═════ Material provided
(** * pubsub: a publish/subscribe router over a tree of topics

    Shallow embedding of [pubsub/pubsub.go].  The router is the tree of
    [router[T]] values; a channel is known to it only by its identity (it
    is the key of the [subscribers] map), so a handle is a number and what
    the router does to a channel (a send inside [select]/[default], a
    [close]) is recorded as an event.  A separate, small model of channels
    says what those events do to the receiving side. *)

From stdpp Require Import gmap strings list fin_maps.

Set Warnings "-register-all,-clear-no-such-hyp".

(** ** Data *)

(** [chan<- T] as a map key: the identity of the channel. *)
Definition handle := nat.

(** [type router[T] struct { subscribers map[chan<- T]struct{};
    topics map[string]router[T] }].  A [router[T]] stored in [topics] is a
    struct of two map references; every node gets its two maps from its
    own [make] calls, so no map is shared between two nodes and the store
    is a tree. *)
Inductive router : Type :=
  Router { subscribers : gset handle; topics : gmap string router }.

(** [router[T]{subscribers: make(...), topics: make(...)}] *)
Definition new_router : router := Router ∅ ∅.

(** [DuplicateSubscription]; the [nil] error is [None]. *)
Inductive error : Type := DuplicateSubscription.

(** [r2, ok := r.topics[t]] copies the struct, not the maps: what a method
    called on [r2] does to [r2.subscribers] and [r2.topics] is what the
    node stored under [t] holds afterwards. *)
Definition set_topic (r : router) (t : string) (r2 : router) : router :=
  Router (subscribers r) (<[t := r2]> (topics r)).

Section Pubsub.

Context {T : Type}.

(** What the router does to a subscriber channel. *)
Inductive event : Type :=
  | Send (ch : handle) (v : T)     (* select { case ch <- v: default: } *)
  | Close (ch : handle).           (* close(ch) *)

(** ** The router's methods *)

(** [func (r *router[T]) subscribe(ch chan<- T, topic ...string) error] *)
Fixpoint subscribe (r : router) (ch : handle) (topic : list string)
  : router * option error :=
  match topic with
  | [] =>
      if decide (ch ∈ subscribers r) then (r, Some DuplicateSubscription)
      else (Router ({[ch]} ∪ subscribers r) (topics r), None)
  | t :: rest =>
      let r2 := match topics r !! t with
                | Some r2 => r2
                | None => new_router
                end in
      let '(r2', err) := subscribe r2 ch rest in
      (set_topic r t r2', err)
  end.

(** [func (r *router[T]) unsubscribe(ch chan<- T, topics ...string)] *)
Fixpoint unsubscribe (r : router) (ch : handle) (tps : list string)
  : router * list event :=
  match tps with
  | [] => (Router (subscribers r ∖ {[ch]}) (topics r), [])
  | t :: rest =>
      match topics r !! t with
      | None => (r, [])
      | Some r2 =>
          let '(r2', evs) := unsubscribe r2 ch rest in
          (set_topic r t r2', evs)
      end
  end.

(** The loop [for ch := range r.subscribers { select {...} }].  Go visits
    the keys in an order it does not fix; [elements] is one such order,
    and no statement below depends on which. *)
Definition offer (r : router) (v : T) : list event :=
  (λ ch, Send ch v) <$> elements (subscribers r).

(** [func (r *router[T]) publish(v T, topics ...string)].  The result holds
    the sends in the order the code reaches them: those of a node before
    those of its child.  A send on a closed channel panics and ends the
    call there; [exec] and [performed] below account for that. *)
Fixpoint publish (r : router) (v : T) (tps : list string)
  : router * list event :=
  match tps with
  | [] => (r, offer r v)
  | t :: rest =>
      match topics r !! t with
      | None => (r, offer r v)
      | Some r2 =>
          let '(r2', evs) := publish r2 v rest in
          (set_topic r t r2', offer r v ++ evs)
      end
  end.

(** One turn of the first loop of [close]: skip a channel already in
    [closed], otherwise record it and close it. *)
Definition close_subscriber (st : gset handle * list event) (ch : handle)
  : gset handle * list event :=
  if decide (ch ∈ st.1) then st
  else ({[ch]} ∪ st.1, st.2 ++ [Close ch]).

(** [func (r *router[T]) close(closed map[chan<- T]struct{})]; the state is
    the [closed] map, which every call shares, and the events so far, in
    the order the code reaches them: the handles of a node before its
    children.  [close(ch)] panics on a nil or closed channel and ends the
    call there; [exec] and [performed] below account for that. *)
Fixpoint close (r : router) (st : gset handle * list event)
  : gset handle * list event :=
  let st1 := foldl close_subscriber st (elements (subscribers r)) in
  map_fold (λ _ r2 st2, close r2 st2) st1 (topics r).

(** ** The broker loop *)

(** The three commands [Process] receives on its channels. *)
Inductive command : Type :=
  | CmdPublish (v : T) (topic : list string)
  | CmdSubscribe (ch : handle) (topic : list string)
  | CmdUnsubscribe (ch : handle) (topic : list string).

(** One [case] of the [select] in [Process], for a command. *)
Definition serve (rr : router) (c : command)
  : router * list event * option error :=
  match c with
  | CmdPublish v topic =>
      let '(rr', evs) := publish rr v topic in (rr', evs, None)
  | CmdSubscribe ch topic =>
      let '(rr', err) := subscribe rr ch topic in (rr', [], err)
  | CmdUnsubscribe ch topic =>
      let '(rr', evs) := unsubscribe rr ch topic in (rr', evs, None)
  end.

(** The commands taken before [exit] fires, in the order the loop took
    them. *)
Fixpoint serve_all (rr : router) (cs : list command) : router * list event :=
  match cs with
  | [] => (rr, [])
  | c :: cs' =>
      let '(rr1, evs1, _) := serve rr c in
      let '(rr2, evs2) := serve_all rr1 cs' in
      (rr2, evs1 ++ evs2)
  end.

(** [case <-exit: rr.close(make(map[chan<- T]struct{})); return] *)
Definition shutdown (rr : router) : list event := (close rr (∅, [])).2.

(** [func (cfg *config[T]) Process(exit <-chan struct{})] *)
Definition Process (cs : list command) : list event :=
  let '(rr, evs) := serve_all new_router cs in evs ++ shutdown rr.

(** ** Reading the tree *)

(** The node a path leads to, if every segment has one. *)
Fixpoint node_at (r : router) (path : list string) : option router :=
  match path with
  | [] => Some r
  | t :: rest =>
      match topics r !! t with
      | None => None
      | Some r2 => node_at r2 rest
      end
  end.

(** [ch] is in the subscriber set of the node at exactly [path]. *)
Definition registered (r : router) (path : list string) (ch : handle) : Prop :=
  ∃ n, node_at r path = Some n ∧ ch ∈ subscribers n.

Definition registeredb (r : router) (path : list string) (ch : handle) : bool :=
  match node_at r path with
  | Some n => bool_decide (ch ∈ subscribers n)
  | None => false
  end.

(** All prefixes of a path, the empty one first. *)
Fixpoint prefixes (path : list string) : list (list string) :=
  match path with
  | [] => [[]]
  | t :: rest => [] :: ((t ::.) <$> prefixes rest)
  end.

(** Every handle held by some node of the tree. *)
Fixpoint all_handles (r : router) : gset handle :=
  subscribers r ∪ map_fold (λ _ r2 acc, all_handles r2 ∪ acc) ∅ (topics r).

(** The number of nodes, the measure for induction on the tree. *)
Fixpoint router_size (r : router) : nat :=
  S (map_fold (λ _ r2 acc, router_size r2 + acc) 0 (topics r)).

(** How many sends to [ch] a list of events holds. *)
Fixpoint sends_to (ch : handle) (evs : list event) : nat :=
  match evs with
  | [] => 0
  | Send ch' _ :: evs' =>
      (if decide (ch' = ch) then 1 else 0) + sends_to ch evs'
  | Close _ :: evs' => sends_to ch evs'
  end.

(** How many closes of [ch] a list of events holds. *)
Fixpoint closes_of (ch : handle) (evs : list event) : nat :=
  match evs with
  | [] => 0
  | Close ch' :: evs' =>
      (if decide (ch' = ch) then 1 else 0) + closes_of ch evs'
  | Send _ _ :: evs' => closes_of ch evs'
  end.

(** ** Channels, as far as a sender sees them

    [ready] counts the values the channel takes without making the sender
    wait (free buffer slots, receivers already parked on it); [inbox] holds
    what was handed over. *)
Record chan : Type := Chan { inbox : list T; ready : nat; closed : bool }.

(** [select { case ch <- v: default: }].  A handle the store does not hold
    is the nil channel, which is never ready; a send on a closed channel
    panics ([None]). *)
Definition try_send (w : gmap handle chan) (ch : handle) (v : T)
  : option (gmap handle chan) :=
  match w !! ch with
  | None => Some w
  | Some c =>
      if closed c then None
      else match ready c with
           | 0 => Some w
           | S n => Some (<[ch := Chan (inbox c ++ [v]) n false]> w)
           end
  end.

(** [close(ch)]: panics on the nil channel and on a closed one. *)
Definition close_chan (w : gmap handle chan) (ch : handle)
  : option (gmap handle chan) :=
  match w !! ch with
  | None => None
  | Some c =>
      if closed c then None
      else Some (<[ch := Chan (inbox c) (ready c) true]> w)
  end.

Definition exec1 (w : gmap handle chan) (e : event) : option (gmap handle chan) :=
  match e with
  | Send ch v => try_send w ch v
  | Close ch => close_chan w ch
  end.

(** The events of a call, applied in order; [None] is a panic. *)
Fixpoint exec (w : gmap handle chan) (evs : list event)
  : option (gmap handle chan) :=
  match evs with
  | [] => Some w
  | e :: evs' =>
      match exec1 w e with
      | None => None
      | Some w1 => exec w1 evs'
      end
  end.

(** A channel after [k] sends of [v] inside [select]/[default]. *)
Definition after_sends (v : T) (k : nat) (c : chan) : chan :=
  Chan (inbox c ++ replicate (k `min` ready c) v)
       (ready c - k `min` ready c) (closed c).

(** A router to run the statements on: handle 1 at the root, at [a/b] and
    at [c]; handle 2 at [a]; handle 3 at [a/b]. *)
Definition sample : router :=
  Router {[1]}
    {[ "a" := Router {[2]} {[ "b" := Router {[1; 3]} ∅ ]};
       "c" := Router {[1]} ∅ ]}.

(** The channel an event is about. *)
Definition target (e : event) : handle :=
  match e with Send ch _ => ch | Close ch => ch end.

(** A channel is usable when the store holds it (it is not nil) and it has
    not been closed. *)
Definition usable (w : gmap handle chan) (ch : handle) : Prop :=
  ∃ c, w !! ch = Some c ∧ closed c = false.

(** The events of a call that are carried out from the store [w].  A
    panic ends the call where it happens, so they are the events before the
    first one that panics; the lists [publish] and [close] return are the
    operations in the order the code reaches them, and this says how far
    it gets. *)
Fixpoint performed (w : gmap handle chan) (evs : list event) : list event :=
  match evs with
  | [] => []
  | e :: evs' =>
      match exec1 w e with
      | None => []
      | Some w1 => e :: performed w1 evs'
      end
  end.

(** No handle registered at a prefix of [tps] is a channel that has been
    closed: the channels a publish at [tps] sends on. *)
Definition no_closed_subscriber (r : router) (tps : list string)
    (w : gmap handle chan) : Prop :=
  ∀ q ch c, q `prefix_of` tps → registered r q ch →
            w !! ch = Some c → closed c = false.

(** Channels for the sample router, all open: handle 1 has no room, handle
    2 room for one value, handle 3 for two. *)
Definition sample_open : gmap handle chan :=
  {[1 := Chan [] 0 false; 2 := Chan [] 1 false; 3 := Chan [] 2 false]}.

(** The same handles when the owner of handle 1 has closed it. *)
Definition sample_closed : gmap handle chan :=
  {[1 := Chan [] 3 true; 2 := Chan [] 1 false; 3 := Chan [] 1 false]}.

(** [st'] is [st] after closing, once each, the handles of [hs] that [st]
    had not closed yet. *)
Definition closes_to (hs : gset handle) (st st' : gset handle * list event)
  : Prop :=
  st'.1 = st.1 ∪ hs ∧
  ∃ l, st'.2 = st.2 ++ (Close <$> l) ∧ NoDup l ∧
       ∀ ch, ch ∈ l ↔ ch ∈ hs ∧ ch ∉ st.1.

(** Whether [ch] is registered at [path] can be computed. *)
#[global] Instance registered_dec (r : router) (path : list string)
    (ch : handle) : Decision (registered r path ch).
Proof.
  unfold registered. destruct (node_at r path) as [n|].
  - destruct (decide (ch ∈ subscribers n)) as [Hin|Hin].
    + left. eauto.
    + right. by intros (? & [= <-] & ?).
  - right. by intros (? & ? & ?).
Defined.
══════════
Task to carry out: Extract exactly the leading lines of the data, stopping at and including the line with "[router[T]] values; a".

Answer for this exercise:
(** * pubsub: a publish/subscribe router over a tree of topics

    Shallow embedding of [pubsub/pubsub.go].  The router is the tree of
    [router[T]] values; a channel is known to it only by its identity (it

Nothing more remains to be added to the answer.